Signs Your Grandparents Are Still Sexually Active

  • Pair of edible Depends found on bedroom floor.
  • Lately, at night, they put their teeth in the same glass.
  • Grandpa grabs his crotch and complains loudly of “denture-burn.”
  • Not only do you hear the bed squeaking, but also joints.
  • Granny found cuffed to her walker.
  • Grandmother starts baking Viagra-chip cookies.
  • Your “Grandma” is Anna Nicole Smith.
  • You’ve just seen the photos in the “Beaver Hunt” section of Hustler.
  • Grandma regularly looks at Grandpa’s crotch and claps twice.
  • Kraft-matic Adjustable Bed set for “doggy style.”

Fart Football

An old married couple no sooner hit the pillows when the old man passes gas and says, “Seven Points.”

His wife rolls over and says, “What in the world was that?”

The old man replied, “It’s Fart Football.”

A few minutes later his wife lets one go and says, “Touchdown, tie score…”

After about five minutes the old man lets another one go and says, “Aha. I’m ahead 14 to 7.”

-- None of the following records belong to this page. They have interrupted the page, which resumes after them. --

(* ===== verification/RedisSession.v ===== *)
(** * The Redis session store

    Models [crates/bymax-auth-redis/src/stores/session.rs], the listing of
    [session_listing.rs] and the Lua scripts they run
    ([src/lua/{refresh_rotate,recover_grace,revoke_family,session_revoke,
    invalidate_user_sessions,session_prune_dead}.lua]): refresh sessions with
    rotation, grace pointers, family reuse markers, the per-account index, the
    access-token blacklist and the token epoch.

    A script is one atomic function of the database: its commands run in order,
    an error aborts it and keeps the writes made before.  JSON is [serde_json],
    the operations of [SessionJson]. *)

From S2P Require Import Prelude Errors Types Redis.

(** ** The stored detail record *)

Record SessionDetailValue : Set := {
  dv_device : string;
  dv_ip : string;
  dv_created_at : OffsetDateTime;
  dv_last_activity_at : OffsetDateTime;
}.

(** Its wire form, with both instants as Unix milliseconds. *)
Record DetailWire : Set := {
  dw_device : string;
  dw_ip : string;
  dw_created_at : Z;
  dw_last_activity_at : Z;
}.

Class SessionJson : Type := {
  record_to_string : SessionRecord -> option string;
  record_from_str : string -> option SessionRecord;
  wire_to_string : DetailWire -> string;
  wire_from_str : string -> option DetailWire;
}.
Lemma set_ex_spec (r : Redis) (p : Prefix) (h v : string) (ttl : Z) :
  0 < ttl ->
  exists r', cmd_set_ex (key ns p h) v ttl r = (Ok tt, r') /\
    becomes r r' (overlay p h (Some {| re_value := RStr v; re_expire := Some (r_now r + ttl * 1000) |}) (ent r)).
Proof.
  intros Ht. unfold cmd_set_ex. rewrite bool_decide_eq_false_2 by lia. eexists; split; [done|].
  by apply ent_put, fresh_alive.
Qed.

Lemma del_spec (r : Redis) (p : Prefix) (h : string) :
  exists r' n, cmd_del (key ns p h) r = (Ok n, r') /\ becomes r r' (overlay p h None (ent r)) /\
    (n = 1 <-> is_Some (ent r p h)).
Proof.
  unfold cmd_del, view, ent. do 2 eexists. split; [done|]. split; [apply ent_remove|].
  destruct (rlookup r (key ns p h)); split; naive_solver.
Qed.

Lemma expire_spec (r : Redis) (p : Prefix) (h : string) (ttl : Z) :
  0 < ttl ->
  exists r', cmd_expire (key ns p h) ttl r = (Ok tt, r') /\
    becomes r r' (overlay p h (after_expire (ent r p h) (r_now r + ttl * 1000)) (ent r)).
Proof.
  intros Ht. unfold cmd_expire. fold (ent r p h). destruct (ent r p h) as [e|] eqn:E.
  - rewrite bool_decide_eq_false_2 by lia. eexists; split; [done|]. by apply ent_put, fresh_alive.
  - eexists; split; [done|]. split; [done..|]. intros p' h'. unfold overlay. simpl.
    case_decide as Hk; [destruct Hk as [-> ->]; done | done].
Qed.

Lemma sadd_spec (r : Redis) (p : Prefix) (h x : string) :
  typed r -> holds_set p = true ->
  exists r', cmd_sadd (key ns p h) x r = (Ok tt, r') /\
    becomes r r' (overlay p h (after_sadd (ent r p h) x) (ent r)).
Proof.
  intros Ht Hp. unfold cmd_sadd, after_sadd. fold (ent r p h). destruct (ent r p h) as [e|] eqn:E.
  - destruct (typed_set r p h e Ht Hp E) as (m & -> & _). simpl. eexists; split; [done|].
    apply ent_put. by apply (ent_alive r p h) in E.
  - simpl. rewrite (right_id_L ∅ (∪)). eexists; split; [done|]. by apply ent_put.
Qed.

Lemma srem_spec (r : Redis) (p : Prefix) (h x : string) :
  typed r -> holds_set p = true ->
  exists r', cmd_srem (key ns p h) x r = (Ok tt, r') /\
    becomes r r' (overlay p h (after_srem (ent r p h) x) (ent r)).
Proof.
  intros Ht Hp. unfold cmd_srem, after_srem. fold (ent r p h). destruct (ent r p h) as [e|] eqn:E.
  - destruct (typed_set r p h e Ht Hp E) as (m & -> & _). simpl. cbv zeta.
    case_bool_decide; (eexists; split; [done|]); [apply ent_remove|].
    apply ent_put. by apply (ent_alive r p h) in E.
  - eexists; split; [done|]. split; [done..|]. intros p' h'. unfold overlay.
    case_decide as Hk; [destruct Hk as [-> ->]; done | done].
Qed.

(** ** Types are preserved *)

(** A set keyspace keeps its type through any change of members that stays
    within the admissible ones. *)
Lemma ok_entry_set (p : Prefix) (m : gset string) (x : option Z) :
  holds_set p = true -> m <> ∅ ->
  (forall k y, p = sess_of k -> y ∈ m -> exists t, y = live_member k t \/ y = grace_member k t) ->
  ok_entry p {| re_value := RSet m; re_expire := x |}.
Proof.
  intros Hp Hm Hin. destruct p; try done; exists m; (split; [done|]); try done.
  - split; [done|]. intros y Hy. by apply (Hin SkDashboard).
  - split; [done|]. intros y Hy. by apply (Hin SkPlatform).
Qed.

Lemma set_at_ok (r : Redis) (p : Prefix) (h : string) (k : SessionKind) (y : string) :
  typed r -> p = sess_of k -> y ∈ set_at (ent r p h) ->
  exists t, y = live_member k t \/ y = grace_member k t.
Proof.
  intros Ht -> Hy. destruct (ent r (sess_of k) h) as [e|] eqn:E; [|set_solver].
  specialize (Ht _ _ _ E). destruct k, Ht as (m & Hm & _ & Hin), e as [v ?]; simpl in *; subst v; eauto.
Qed.

Lemma typed_sadd (r r' : Redis) (p : Prefix) (h x : string) :
  typed r -> holds_set p = true ->
  (forall k, p = sess_of k -> exists t, x = live_member k t \/ x = grace_member k t) ->
  becomes r r' (overlay p h (after_sadd (ent r p h) x) (ent r)) -> typed r'.
Proof.
  intros Ht Hp Hx Hb. eapply typed_becomes; [done..|]. intros e [= <-].
  apply ok_entry_set; [done | set_solver |].
  intros k y Hk [->%elem_of_singleton|Hy]%elem_of_union; [by apply Hx | by eapply set_at_ok].
Qed.

Lemma typed_srem (r r' : Redis) (p : Prefix) (h x : string) :
  typed r -> holds_set p = true ->
  becomes r r' (overlay p h (after_srem (ent r p h) x) (ent r)) -> typed r'.
Proof.
  intros Ht Hp Hb. eapply typed_becomes; [done..|]. intros e He. unfold after_srem in He.
  destruct (ent r p h) as [e0|] eqn:E; [|done]. rewrite <-E in He.
  case_bool_decide as Hm; simplify_eq. apply ok_entry_set; [done..|].
  intros k y Hk [Hy _]%elem_of_difference. by eapply set_at_ok.
Qed.

Lemma ok_entry_value (p : Prefix) (v : rvalue) (x x' : option Z) :
  ok_entry p {| re_value := v; re_expire := x |} -> ok_entry p {| re_value := v; re_expire := x' |}.
Proof. by destruct p. Qed.

Lemma typed_expire (r r' : Redis) (p : Prefix) (h : string) (at_ms : Z) :
  typed r -> becomes r r' (overlay p h (after_expire (ent r p h) at_ms) (ent r)) -> typed r'.
Proof.
  intros Ht Hb. eapply typed_becomes; [done..|]. intros e He.
  destruct (ent r p h) as [[v x]|] eqn:E; simplify_eq/=. by eapply ok_entry_value, (Ht p h).
Qed.

Lemma typed_del (r r' : Redis) (p : Prefix) (h : string) :
  typed r -> becomes r r' (overlay p h None (ent r)) -> typed r'.
Proof. intros Ht Hb. by eapply typed_becomes. Qed.

(** ** Sets, concretely and abstractly *)

Lemma set_at_members (r : Redis) (p : Prefix) (h : string) :
  typed r -> armed r -> holds_set p = true -> expires p = true ->
  set_at (ent r p h) = members_of (dec_set (ent r p h)).
Proof.
  intros Ht Ha Hp Hx. destruct (ent r p h) as [e|] eqn:E; [|done].
  destruct (typed_set r p h e Ht Hp E) as (m & He & _). destruct (Ha p h e Hx E) as [t Hexp].
  rewrite He, Hexp. done.
Qed.

Lemma dec_add (o : option rentry) (x : string) (at_ms : Z) :
  dec_set (after_expire (after_sadd o x) at_ms) = Some ({[x]} ∪ set_at o, at_ms).
Proof. done. Qed.

Lemma dec_srem (r : Redis) (p : Prefix) (h x : string) :
  typed r -> armed r -> holds_set p = true -> expires p = true ->
  dec_set (after_srem (ent r p h) x) = drop_member (dec_set (ent r p h)) x /\
  set_at (after_srem (ent r p h) x) = members_of (drop_member (dec_set (ent r p h)) x).
Proof.
  intros Ht Ha Hp Hx. destruct (ent r p h) as [e|] eqn:E; [|done].
  destruct (typed_set r p h e Ht Hp E) as (m & He & _). destruct (Ha p h e Hx E) as [t Hexp].
  rewrite He, Hexp. simpl. by case_bool_decide.
Qed.

(** ** Chaining *)

Lemma overlay_ne (p p' : Prefix) (h h' : string) (o : option rentry) (g : Prefix -> string -> option rentry) :
  p <> p' -> overlay p h o g p' h' = g p' h'.
Proof. intros Hp. unfold overlay. by rewrite decide_False by naive_solver. Qed.

Lemma overlay_at (p : Prefix) (h h' : string) (o : option rentry) (g : Prefix -> string -> option rentry) :
  overlay p h o g p h' = if decide (h = h') then o else g p h'.
Proof. unfold overlay. repeat case_decide; naive_solver. Qed.

Lemma upd_ne {A} (f : SessionKind -> string -> A) (k k' : SessionKind) (h h' : string) (v : A) :
  k <> k' -> upd f k h v k' h' = f k' h'.
Proof. intros. unfold upd. by rewrite decide_False by naive_solver. Qed.

Lemma upd_at {A} (f : SessionKind -> string -> A) (k : SessionKind) (h h' : string) (v : A) :
  upd f k h v k h' = if decide (h = h') then v else f k h'.
Proof. unfold upd. repeat case_decide; naive_solver. Qed.

(** ** Total correctness of a Redis computation

    [wp m Q r]: run on [r], [m] answers without an error and [Q] holds of the
    answer and the database it leaves. *)

Definition wp {A} (m : R A) (Q : A -> Redis -> Prop) (r : Redis) : Prop :=
  match m r with (Ok a, r') => Q a r' | (Err _, _) => False end.

Lemma wp_ret {A} (a : A) (Q : A -> Redis -> Prop) (r : Redis) : Q a r -> wp (mret a) Q r.
Proof. done. Qed.

Lemma wp_bind {A B} (m : R A) (f : A -> R B) (Q : B -> Redis -> Prop) (r : Redis) :
  wp m (fun a r' => wp (f a) Q r') r -> wp (m ≫= f) Q r.
Proof. unfold wp, mbind, M_bind. by destruct (m r) as [[a|e] r']. Qed.

Lemma wp_fmap {A B} (m : R A) (f : A -> B) (Q : B -> Redis -> Prop) (r : Redis) :
  wp m (fun a r' => Q (f a) r') r -> wp (f <$> m) Q r.
Proof. unfold wp, fmap, M_fmap. by destruct (m r) as [[a|e] r']. Qed.

Lemma wp_mono {A} (m : R A) (Q Q' : A -> Redis -> Prop) (r : Redis) :
  wp m Q r -> (forall a r', Q a r' -> Q' a r') -> wp m Q' r.
Proof. unfold wp. destruct (m r) as [[a|e] r']; auto. Qed.

Lemma wp_multi_nil (Q : unit -> Redis -> Prop) (r : Redis) : Q tt r -> wp (multi []) Q r.
Proof. done. Qed.

Lemma wp_multi_cons (cmd : R unit) (rest : list (R unit)) (Q : unit -> Redis -> Prop) (r : Redis) :
  wp cmd (fun _ r' => wp (multi rest) Q r') r -> wp (multi (cmd :: rest)) Q r.
Proof. unfold wp. simpl. destruct (cmd r) as [[[]|e] r']; [|done]. by destruct (multi rest r'). Qed.

Lemma wp_ignore {A} (m : R A) (Q : unit -> Redis -> Prop) (r : Redis) :
  wp m (fun _ r' => Q tt r') r -> wp (ignore m) Q r.
Proof. unfold wp, ignore. by destruct (m r) as [[a|e] r']. Qed.

Lemma wp_connection (Q : unit -> Redis -> Prop) (r : Redis) :
  r_pool r = [] -> Q tt r -> wp connection Q r.
Proof. unfold wp, connection. by intros ->. Qed.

Not to be outdone the wife rips out another one and says, “Touchdown, tie score.” Five seconds go by and she lets out a little squeaker and says, “Field goal, I lead 17 to 14.” Now the pressure is on for the old man.

He refuses to get beaten by a woman, so he strains real hard. Since defeat is totally unacceptable, he gives it everything he’s got, and accidentally poops in the bed.

The wife says, “What the hell was that?”

The old man says, “Half time, switch sides!”